Mickeleh's Take: Look closely at the matched images that Pepsi used in the spot. They're all perfectly equivalent except for the styling. The despairing message: nothing has really changed from then to now. It's all the same. It's merely refreshed. Just like the Pepsi logo and packaging. Refresh the logo, refresh the world. Forever young.

Saturday, January 31, 2009

The Flavor Packet Song

This is completely crazy and is mainly a testament to how deranged the world has become. I have (for the day, anyway) a top-rated music video on YouTube. 

It's an original song by me (vocal, ukulele, MIDI drums and piano).
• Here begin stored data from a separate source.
(** X19.  Over any sequence of clicks from a move count [m >= 0], the
    count grows by exactly the number of clicks that moved a tile (each of
    which renders the board or shows the solved overlay), and the timer is
    started at most once, and only when [m] was 0. *)
Theorem clicks_moves_and_timer (pz : option PuzzleState) (b : bool) (m : Z) (taps : list Z) :
  0 <= m ->
  let '(st', calls) := clicks (mkGame pz b m) taps in
  moves st' = m + Z.of_nat (length (filter (fun c => match c with
                 | RenderPuzzle | ShowSolvedOverlay => true | _ => false end) calls))
  /\ Z.of_nat (length (filter (fun c => match c with StartTimer => true | _ => false end) calls))
      <= (if m =? 0 then 1 else 0).
Proof.
  revert pz b m; induction taps as [|t ts IH]; intros pz b m Hm.
  - simpl; split; [lia|destruct (m =? 0); lia].
  - cbn [clicks]; unfold handleTileClick; cbn [puzzle solved moves].
    destruct pz as [p|];
      [|specialize (IH None b m Hm); destruct (clicks _ ts) as [g2 c2]; exact IH].
    destruct b;
      [specialize (IH (Some p) true m Hm); destruct (clicks _ ts) as [g2 c2]; exact IH|].
    destruct (makeMove p t) as [np|];
      [|specialize (IH (Some p) false m Hm); destruct (clicks _ ts) as [g2 c2]; exact IH].
    destruct (isSolved np);
      [specialize (IH (Some np) true (m + 1) ltac:(lia))
      |specialize (IH (Some np) false (m + 1) ltac:(lia))];
      destruct (clicks _ ts) as [g2 c2]; destruct IH as [H1 H2];
      rewrite !filter_app, !length_app;
      destruct (Z.eqb_spec (m + 1) 1), (Z.eqb_spec m 0), (Z.eqb_spec (m + 1) 0);
      simpl in *; lia.
Qed.

Lemma clicks_moves_and_timer_witness :
  0 <= 0
  /\ (let '(st', calls) :=
        clicks (mkGame (Some (mkPuzzle (solvedGrid 3) 8 3)) false 0) [7; 4; 5] in
      moves st' = 0 + Z.of_nat (length (filter (fun c => match c with
                     | RenderPuzzle | ShowSolvedOverlay => true | _ => false end) calls))
      /\ Z.of_nat (length (filter (fun c => match c with StartTimer => true | _ => false end) calls))
          <= (if 0 =? 0 then 1 else 0)).
Proof. split; [lia|apply clicks_moves_and_timer; lia]. Defined.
As of now it's the #27 highest-rated music video on YouTube. (That ranking will, no doubt, start moving south as newer and better videos appear.)

BREAKING: Now it's #18!

The response has been incredible, despite the fact that I struggle to sing on pitch, can barely play, and I'm just stumbling around in the dark on GarageBand, Motion, and the ukulele.

It was done as a guest appearance on a channel called VlogRamen. They call their guest vloggers "Flavor Packets of the Week." Which is why the song is called "The Flavor Packet Song.")

In the UK, it's called "The Flavour Packet Song."